I know, because I’ve been that person. The first time I finished a Sprint triathlon, I cried.  I remember rounding the corner, and thinking “Oh my God that was hard, but there’s the finish, and you just DID this!”  I crossed the finish line, dropped my hands to my knees, tried not to pass out, and cried.  Then I threw up, but that’s another story.

The first time I finished a half marathon (the Indy  Mini), I cried, too.  The whole last mile, I was trying to keep it together.  I’d never done anything like this – never trained, never stuck with it, never been so proud of actually completing something I said I was going to do.  I was a Big Girl with no willpower (at least that’s what I’d been told for years, subtly or otherwise).  And yet, LOOK!  I could do THIS! I could run for 13 miles, and finish smiling???  If that wasn’t worth tears, I don’t know what was.

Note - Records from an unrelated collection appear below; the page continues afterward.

Definition is_exception {A} (r : result A) : bool :=
  match r with
  | Ok _ => false
  | Raise _ => true
  end.

Definition returned {A} (results : list (result A)) : list A :=
  flat_map (fun r => match r with Ok v => [v] | Raise _ => [] end) results.

(** Lines 343-352. *)
Definition check_errors (results : list (result value)) : result (list value) :=
  let errors := filter is_exception results in
  match errors with
  | _ :: _ => Raise (PartErrors (length errors))
  | [] => Ok (returned results)
  end.

(** Lines 332-360; the handler of line 353 raises the exception again. *)
Definition process_all_parts (text_parts : list str) : result (list value) :=
  check_errors (gathered text_parts).

End Parts.

End Analyzer.

Import Analyzer.

(** ** Size Adjuster: [summarize_with_openai_async] and
    [adjust_yaml_size_async], lines 134-317

    The adjuster receives the documents built at lines 428-431, whose
    slides are the dictionaries of lines 398-403 (and later those of
    [create_slide_dict]): the records above, with fields that hold any
    value.  The source first issues the requests for all slides (lines
    208-223) and then applies what they returned (lines 226-235); a result
    only touches its own slide, and a slide dictionary occurs in one
    section of one document only, so here every slide is updated right
    after its own requests.  The requests are issued in the same order. *)

Module Adjuster.

Definition indent (n : nat) : str := repeat 32%N n.

(** Lines 169-176: the f-string up to [{content_text}]. *)
Definition expansion_prompt_head : str :=
  join [NL]
    [
     [];
     indent 20 ++ [20197; 19979; 12398; 20869; 23481; 12434; 12424;
       12426; 35443; 32048; 12395; 23637; 38283; 12375; 12390; 12367;
       12384; 12373; 12356; 65306]%N;
     indent 20 ++ [45; 32; 21508; 12509; 12452; 12531; 12488; 12395;
       20855; 20307; 20363; 12434; 36861; 21152]%N;
     indent 20 ++ [45; 32; 38306; 36899; 12377; 12427; 35036; 36275;
       24773; 22577; 12434; 21547; 12417; 12427]%N;
     indent 20 ++ [45; 32; 23455; 36341; 30340; 12394; 24540; 29992;
       20363; 12434; 36861; 21152]%N;
     indent 20;
     indent 20 ++ [20803; 12398; 20869; 23481; 65306]%N;
     indent 20
    ].

(** Lines 184-191: the f-string up to [{points_text}]. *)
Definition points_prompt_head : str :=
  join [NL]
    [
     [];
     indent 20 ++ [20197; 19979; 12398; 25351; 23566; 12509; 12452;
       12531; 12488; 12434; 12424; 12426; 35443; 32048; 12395; 23637;
       38283; 12375; 12390; 12367; 12384; 12373; 12356; 65306]%N;
     indent 20 ++ [45; 32; 20855; 20307; 30340; 12394; 25351; 23566;
       26041; 27861; 12434; 36861; 21152]%N;
     indent 20 ++ [45; 32; 20104; 24819; 12373; 12428; 12427; 36074;
       21839; 12420; 30097; 21839; 28857; 12408; 12398; 23550; 24540]%N;
     indent 20 ++ [45; 32; 23455; 36341; 30340; 12394; 12450; 12489;
       12496; 12452; 12473; 12434; 21547; 12417; 12427]%N;
     indent 20;
     indent 20 ++ [20803; 12398; 12509; 12452; 12531; 12488; 65306]%N;
     indent 20
    ].

(** Lines 177 and 192: the rest of both f-strings. *)
Definition slide_prompt_tail : str :=
  join [NL]
    [
     [];
     indent 20
    ].
(** * Line tokens *)

Lemma linebreak_cases c :
  UC.is_linebreak c = true ->
  SINGLE_TOKENS c = None /\ (c =? UC.APOSTROPHE) = false
  /\ UC.is_decdigit c = false /\ is_symbol_character c = false
  /\ UC.is_whitespace c = true.
Proof.
  intros H.
  assert (UC.is_whitespace c = true) as Hw
    by (unfold UC.is_whitespace; rewrite H; apply orb_true_r).
  assert (is_symbol_character c = false) as Hs.
  { unfold is_symbol_character. rewrite Hw. cbn.
    rewrite andb_false_r. reflexivity. }
  assert (c = 10 \/ c = 11 \/ c = 12 \/ c = 13 \/ c = 0x85 \/ c = 0x2028
          \/ c = 0x2029) as Hc.
  { unfold UC.is_linebreak in H. classifier_cases H; lia. }
  repeat split; try assumption;
    decompose [or] Hc; subst; reflexivity.
Qed.

Lemma line_begins v c L :
  token L = None -> UC.is_linebreak c = true ->
  c = UC.LINE_FEED \/ sourceOffset L = 0 ->
  exists L',
    iteration v c L = IContinue L'
    /\ token L' = Some (makeToken LINE L)
    /\ tokenOffset L' = tokenOffset L + 1.
Proof.
  intros Htok Hl Hc.
  destruct (linebreak_cases c Hl) as (E1 & E2 & E3 & E4 & E5).
  unfold iteration, branch, start_token. rewrite Htok, E1.
  destruct (Z.eqb_spec c UC.LINE_FEED) as [->|Hne].
  - eexists. split; [reflexivity|]. split; reflexivity.
  - destruct Hc as [?|Hso]; [contradiction|].
    rewrite E2, E3, E4, E5, Hso. cbn.
    eexists. split; [reflexivity|]. split; reflexivity.
Qed.
Lemma fillLine_spec fuel lineStart cur lineWidth ww pt :
  bufferOk pt ww ->
  (lineStart <= cur)%nat -> (cur <= length ww)%nat -> (length ww - cur < fuel)%nat ->
  lineWidth = lineWidthOf spaceWidth (slice lineStart cur ww) ->
  ((lineStart < cur)%nat -> lineWidth <= pageWidth) ->
  exists pt' ww' cur',
    fill fuel pageWidth spaceWidth lineStart cur lineWidth ww pt = Some (pt', ww', cur')
    /\ fillPost lineStart cur ww pt pt' ww' cur'.
Proof.
  revert cur lineWidth.
  induction fuel as [|fuel IH]; intros cur lineWidth Hok Hls Hcur Hfuel Hlw Hfit; [lia|].
  cbn [fillLine].
  destruct (Nat.ltb_spec cur (length ww)) as [Hlt|Hge].
  2:{ exists pt, ww, cur. split; [reflexivity|].
      split; [exact Hok|]. split; [lia|]. split; [lia|]. split; [lia|].
      split; [|split; [now left|auto]].
      intros Hl. left. rewrite <- Hlw. auto. }
  pose proof (isEmpty_slice lineStart cur ww Hls Hcur) as Hemp.
  assert (Hsnoc : lineWidthOf spaceWidth (slice lineStart (S cur) ww)
                  = lineWidth + ((if (cur =? lineStart)%nat then 0 else spaceWidth)
                                 + nth cur ww 0)).
  { rewrite (slice_snoc 0) by assumption. rewrite lineWidthOf_snoc, Hemp, <- Hlw.
    reflexivity. }
  pose proof (lineBody_cases lineStart cur lineWidth ww pt) as Hcases.
  cbv zeta in Hcases.
  destruct Hcases as [[Hf Eb]|[(Hov & pt' & ww' & Eh & Eb)|(Hov & Eh & Eb)]]; rewrite Eb.
  - (* the word fits: continue *)
    destruct (IH (S cur) (lineWidth + ((if (cur =? lineStart)%nat then 0 else spaceWidth)
                                       + nth cur ww 0))
                 Hok ltac:(lia) ltac:(lia) ltac:(lia) (eq_sym Hsnoc) (fun _ => Hf))
      as (pt' & ww' & cur' & E & Hpost).
    exists pt', ww', cur'. split; [exact E|].
    apply fillPost_weaken; assumption.
  - (* the word is split: the prefix closes the line *)
    destruct Hok as [Hal Hlen].
    destruct (hyphenate_true_shape renderer fontId Hyphenator_breakOffsets
                _ _ _ _ _ _ _ Hal Hlen Eh)
      as (before & word & after & sb & st & sa & wb & x & wa & info
          & Hw & Hs & Hx & L1 & L2 & L3 & Hin & (Hf1 & Hf2 & Hf3) & Hbest & Ha & Hpt & Hww).
    pose proof (hyphenate_true_aligned renderer fontId Hyphenator_breakOffsets
                  _ _ _ _ _ _ _ Hal Hlen Eh) as (Hal' & Hlen' & Hgrow).
    assert (Fw : firstn cur ww' = firstn cur ww).
    { rewrite Hww, Hx, <- L3, !firstn_at. reflexivity. }
    assert (Fword : firstn cur (words pt') = firstn cur (words pt)).
    { rewrite Hpt. cbn [withWords words]. rewrite Hw, <- L1, !firstn_at. reflexivity. }
    assert (Fst : firstn cur (wordStyles pt') = firstn cur (wordStyles pt)).
    { rewrite Hpt. cbn [withWords wordStyles]. rewrite Hs, <- L2, !firstn_at. reflexivity. }
    assert (Hnth : nth cur ww' 0 = pwidth word st info).
    { rewrite Hww, <- L3. apply nth_middle'. }
    exists pt', ww', (S cur). split; [reflexivity|].
    split; [split; assumption|]. split; [lia|]. split; [lia|]. split; [lia|].
    split; [|split].
    + intros _. left.
      rewrite (slice_snoc 0) by lia.
      rewrite (slice_frame lineStart cur ww' ww Fw).
      rewrite lineWidthOf_snoc, Hemp, <- Hlw, Hnth.
      destruct (cur =? lineStart)%nat; lia.
    + right.
      split; [exact (hyphenate_realized renderer fontId Hyphenator_breakOffsets
                       _ _ _ _ _ _ _ Hal Hlen Eh)|].
      split; [lia|]. split; [lia|].
      replace (S cur - 1)%nat with cur by lia.
      repeat (split; [assumption|]).
      rewrite Hpt. cbn [withWords words]. rewrite Hw, <- L1.
      rewrite skipn_after, skipn_at. unfold scanMeasure. cbn [length concat].
      rewrite !length_app, length_skipn. lia.
    + intros Hc.
      exact (hyphenate_true_cached renderer fontId Hyphenator_breakOffsets
               _ _ _ _ _ _ _ Hal Hc Eh).
  - (* no split: the line is closed before the word, or the word is forced *)
    exists pt, ww, (if (cur =? lineStart)%nat then S cur else cur).
    split; [reflexivity|].
    split; [exact Hok|].
    destruct (Nat.eqb_spec cur lineStart) as [Heq|Hne].
    + subst cur. split; [lia|]. split; [lia|]. split; [lia|].
      split; [|split; [now left|auto]].
      intros _. right. split; [reflexivity|].
      unfold Voc.unsplittable. rewrite slice_empty in Hlw. cbn [lineWidthOf] in Hlw.
      subst lineWidth.
      replace (pageWidth - 0 - 0) with pageWidth in Eh by lia. exact Eh.
    + split; [lia|]. split; [lia|]. split; [lia|].
      split; [|split; [now left|auto]].
      intros _. left. rewrite <- Hlw. apply Hfit. lia.
Qed.

Lemma coverFrom_le start breaks total : coverFrom start breaks total -> (start <= total)%nat.
Proof.
  revert start. induction breaks as [|b rest IH]; intros start H; cbn [coverFrom] in H.
  - lia.
  - lia.
Qed.

Lemma hyphenatedLines_nil fuel cur ww pt ptf wwf :
  lines fuel pageWidth spaceWidth cur ww pt = Some (ptf, wwf, []) ->
  (ptf, wwf) = (pt, ww).
Proof.
  destruct fuel as [|fuel]; cbn [hyphenatedLines]; [discriminate|].
  destruct (cur <? length ww)%nat.
  - destruct (fill _ _ _ _ _ _ _ _) as [[[p l] c]|]; [|discriminate].
    destruct (lines _ _ _ _ _ _) as [[[p' l'] r]|]; discriminate.
  - intros E. injection E as <- <-. reflexivity.
Qed.

Lemma hyphenatedLines_spec fuel cur ww pt :
  bufferOk pt ww -> (cur <= length ww)%nat ->
  (scanMeasure (skipn cur (words pt)) < fuel)%nat ->
  exists ptf wwf breaks,
    lines fuel pageWidth spaceWidth cur ww pt = Some (ptf, wwf, breaks)
    /\ linesPost cur ww pt ptf wwf breaks.
Proof.
  revert cur ww pt.
  induction fuel as [|fuel IH]; intros cur ww pt Hok Hcur Hfuel; [lia|].
  cbn [hyphenatedLines].
  destruct (Nat.ltb_spec cur (length ww)) as [Hlt|Hge].
  2:{ exists pt, ww, []. split; [reflexivity|].
      split; [exact Hok|]. split; [cbn; lia|]. split; [exact I|].
      split; [exists 0%nat; constructor|].
      repeat (split; [reflexivity|]). split; [auto|]. split; [congruence|lia]. }
  destruct (fillLine_spec (S (length ww)) cur cur 0 ww pt Hok (le_n _) Hcur)
    as (pt1 & ww1 & cur1 & Ef & Hpost).
  { lia. }
  { rewrite slice_empty. reflexivity. }
  { lia. }
  rewrite Ef.
  destruct Hpost as (Hok1 & Hle1 & Hlen1 & Hprog & Hfit1 & Hch & Hca1).
  specialize (Hprog Hlt). specialize (Hfit1 Hprog).
  assert (Hw1 : length ww1 = length (words pt1)) by apply Hok1.
  assert (Hw0 : length ww = length (words pt)) by apply Hok.
  assert (Hmeasure : (scanMeasure (skipn cur1 (words pt1))
                      < scanMeasure (skipn cur (words pt)))%nat).
  { destruct Hch as [E|(Hr & Hc1 & Hc2 & F1 & F2 & F3 & Hm)].
    - injection E as -> ->.
      pose proof (scanMeasure_skipn cur cur1 (words pt) ltac:(lia) ltac:(lia)). lia.
    - pose proof (realizedSplit_grows renderer fontId Hyphenator_breakOffsets
                    _ _ _ _ Hok Hr) as (_ & Hg & _).
      pose proof (scanMeasure_skipn cur (cur1 - 1) (words pt) ltac:(lia) ltac:(lia)). lia. }
  assert (Fpre : firstn cur ww1 = firstn cur ww
                 /\ firstn cur (words pt1) = firstn cur (words pt)
                 /\ firstn cur (wordStyles pt1) = firstn cur (wordStyles pt)).
  { destruct Hch as [E|(Hr & Hc1 & Hc2 & F1 & F2 & F3 & Hm)].
    - injection E as -> ->. repeat split.
    - split; [|split].
      + exact (firstn_frame cur (cur1 - 1) _ _ ltac:(lia) F1).
      + exact (firstn_frame cur (cur1 - 1) _ _ ltac:(lia) F2).
      + exact (firstn_frame cur (cur1 - 1) _ _ ltac:(lia) F3). }
  destruct Fpre as (Fp1 & Fp2 & Fp3).
  destruct (IH cur1 ww1 pt1 Hok1 Hlen1 ltac:(lia)) as (ptf & wwf & rest & El & Hl).
  rewrite El. exists ptf, wwf, (cur1 :: rest). split; [reflexivity|].
  destruct Hl as (Hokf & Hcov & Hfits & (n & Hsp) & G1 & G2 & G3 & Hcaf & Hrep & Hne).
  assert (Hwf : length wwf = length (words ptf)) by apply Hokf.
  pose proof (coverFrom_le _ _ _ Hcov) as Hc1f.
  split; [exact Hokf|]. split; [cbn [coverFrom]; repeat split; [lia|lia|exact Hcov]|].
  split.
  { cbn [Voc.linesFit]. split; [|exact Hfits].
    apply (lineFits_frame ww1 wwf pt1 ptf cur cur1);
      [lia|lia|lia|symmetry; exact G1|symmetry; exact G2|symmetry; exact G3|exact Hfit1]. }
  split.
  { destruct Hch as [E|(Hr & _)].
    - injection E as -> ->. exists n. exact Hsp.
    - exists (S n). econstructor; [exact Hr|exact Hsp]. }
  split; [rewrite <- Fp1; eapply firstn_frame; [|exact G1]; lia|].
  split; [rewrite <- Fp2; eapply firstn_frame; [|exact G2]; lia|].
  split; [rewrite <- Fp3; eapply firstn_frame; [|exact G3]; lia|].
  split; [auto|]. split; [|congruence].
  intros _. cbn [lastLineStart]. destruct rest as [|b rest'].
  - (* the line just closed is the last one: nothing was split in it *)
    cbn [coverFrom] in Hcov.
    pose proof (hyphenatedLines_nil _ _ _ _ _ _ El) as Efin.
    injection Efin as -> ->.
    destruct Hch as [E|(Hr & Hc1 & Hc2 & _)]; [|lia].
    injection E as -> ->. rewrite Ef. f_equal. f_equal. lia.
  - apply Hrep. congruence.
Qed.

End GreedyFacts.

(** * The DP breaker *)

Section PrepassFacts.

Variable renderer : GfxRenderer.
Variable fontId : Z.
Variable Hyphenator_breakOffsets : bytes -> bool -> list BreakInfo.
Variable pageWidth : Z.

Local Abbreviation hyphenate := (hyphenateWordAtIndex renderer fontId Hyphenator_breakOffsets).
Local Abbreviation pwidth := (prefixWidthOf renderer fontId).
Local Abbreviation cached := (cached renderer fontId).
Local Abbreviation realizedSplit := (realizedSplit renderer fontId Hyphenator_breakOffsets).
Local Abbreviation splits := (splits renderer fontId Hyphenator_breakOffsets).
Local Abbreviation unsplittable := (unsplittable renderer fontId Hyphenator_breakOffsets).
Local Abbreviation splitWhile := (splitWhileTooWide renderer fontId Hyphenator_breakOffsets).
Local Abbreviation prepass := (splitOversizedWords renderer fontId Hyphenator_breakOffsets).
Local Abbreviation settled := (settled renderer fontId Hyphenator_breakOffsets pageWidth).
Local Abbreviation splitWhilePost :=
  (splitWhilePost renderer fontId Hyphenator_breakOffsets pageWidth).
Local Abbreviation prepassPost :=
  (prepassPost renderer fontId Hyphenator_breakOffsets pageWidth).

Lemma settled_frame ww1 ww2 pt1 pt2 i n :
  (i < n)%nat -> (n <= length (words pt1))%nat -> (n <= length (words pt2))%nat ->
  firstn n ww1 = firstn n ww2 ->
  firstn n (words pt1) = firstn n (words pt2) ->
  firstn n (wordStyles pt1) = firstn n (wordStyles pt2) ->
  settled ww1 pt1 i -> settled ww2 pt2 i.
Proof.
  intros Hi H1 H2 Hx Hw Hs [Hfit|Hu].
  - left. rewrite <- (nth_firstn_frame 0 i n ww1 ww2 Hi Hx). exact Hfit.
  - right. exact (unsplittable_frame renderer fontId Hyphenator_breakOffsets pageWidth
                    ww1 ww2 pt1 pt2 i n Hi H1 H2 Hw Hs Hu).
Qed.

(** The inner [while] runs its body at most once with success: two
    rounds of fuel are enough. *)
Lemma splitWhile_spec i ww pt :
  bufferOk pt ww -> (i < length ww)%nat ->
  exists pt' ww', splitWhile 2 i pageWidth ww pt = Some (pt', ww')
                  /\ splitWhilePost i ww pt pt' ww'.
Proof.
  intros Hok Hi. cbn [splitWhileTooWide].
  destruct (Z.gtb_spec (nth i ww 0) pageWidth) as [Hwide|Hfit].
  2:{ exists pt, ww. split; [reflexivity|]. split; [exact Hok|].
      split; [left; exact Hfit|]. split; [now left|auto]. }
  destruct (hyphenate i pageWidth ww true pt) as [[ok pt'] ww'] eqn:Eh.
  destruct ok.
  2:{ exists pt, ww. split; [reflexivity|]. split; [exact Hok|].
      split; [right; unfold Voc.unsplittable; rewrite Eh; reflexivity|].
      split; [now left|auto]. }
  destruct Hok as [Hal Hlen].
  destruct (hyphenate_true_shape renderer fontId Hyphenator_breakOffsets
              _ _ _ _ _ _ _ Hal Hlen Eh)
    as (before & word & after & sb & st & sa & wb & x & wa & info
        & Hw & Hs & Hx & L1 & L2 & L3 & Hin & (Hf1 & Hf2 & Hf3) & Hbest & Ha & Hpt & Hww).
  pose proof (hyphenate_true_aligned renderer fontId Hyphenator_breakOffsets
                _ _ _ _ _ _ _ Hal Hlen Eh) as (Hal' & Hlen' & Hgrow).
  assert (Hnth : nth i ww' 0 = pwidth word st info)
    by (rewrite Hww, <- L3; apply nth_middle').
  destruct (Z.gtb_spec (nth i ww' 0) pageWidth) as [Hwide'|Hfit']; [lia|].
  exists pt', ww'. split; [reflexivity|]. split; [split; assumption|].
  split; [left; exact Hfit'|]. split.
  - right.
    split; [exact (hyphenate_realized renderer fontId Hyphenator_breakOffsets
                     _ _ _ _ _ _ _ Hal Hlen Eh)|].
    split; [rewrite Hww, Hx, <- L3, !firstn_at; reflexivity|].
    split; [rewrite Hpt; cbn [withWords words]; rewrite Hw, <- L1, !firstn_at; reflexivity|].
    split; [rewrite Hpt; cbn [withWords wordStyles]; rewrite Hs, <- L2, !firstn_at;
            reflexivity|].
    rewrite Hpt. cbn [withWords words]. rewrite Hw, <- L1.
    rewrite skipn_after, skipn_at. unfold scanMeasure. cbn [length concat].
    rewrite !length_app, length_skipn. lia.
  - intros Hc.
    exact (hyphenate_true_cached renderer fontId Hyphenator_breakOffsets
             _ _ _ _ _ _ _ Hal Hc Eh).
Qed.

So the question is, is there a time and a place for getting emotional?  You bet.  And it’s on the course.  But if you do find yourself amazed and proud, and just a little overwhelmed in that last mile, take it from me: you still have to breathe!  Crying can wreck that breathing mojo, so if it happens to you, just take some breaths, smile, and think of something positive.  Regulate your breathing as best you can, until you get it under control…and then put the hammer down.  You’ve worked too hard to hyperventilate at the finish line!

But once that tape is in your site, go ahead and let it go. Cry like a baby.  Smile through the tears, though, because it IS a happy day – and you’ve earned the right to enjoy it.

I’ll be looking forward to the laughs and the tears this Sunday, at the Rock n Roll Chicago Half Marathon.  I’ll be bike marshalling this year, so if you see a Big Girl on a bike, say hello, and introduce yourself!  I’ll be cheering for you, all the way!

See you on the path!

6 thoughts on “There’s a time and a place for that

  1. Last month I cried those last few hundred yards of my first triathlon – but no tears came out (I had sweat out the last of my hydration).

    • Thanks, Diana!! Good luck this weekend at Choteau – it’s an amazing thing, that first race, and here’s to it being the first of many!!!

  2. I finished my first half marathon (Rock and Roll Seattle) and was tearing up all through the race because of all the participants “Running in Memory Of…” Then, I crossed the finished line, got my medal and lost it, started sobbing to the point that a medic came up to me and asked me if I needed medical assistance! So, yeah, I get the tears thing. I’m competing in my first triathlon in August and I know I’ll be bawling like a big baby then. No big deal!

  3. Just found this post, and had to say, I do EXACTLY the same thing. Almost every half I do, I start to cry when I see the finish line (for some reason, I’m not nearly so emotional when I do 10ks) – and yeah, I SO have to focus on not choking up and allowing my breathing to get all out of whack.

    I thought I was the only one who did this!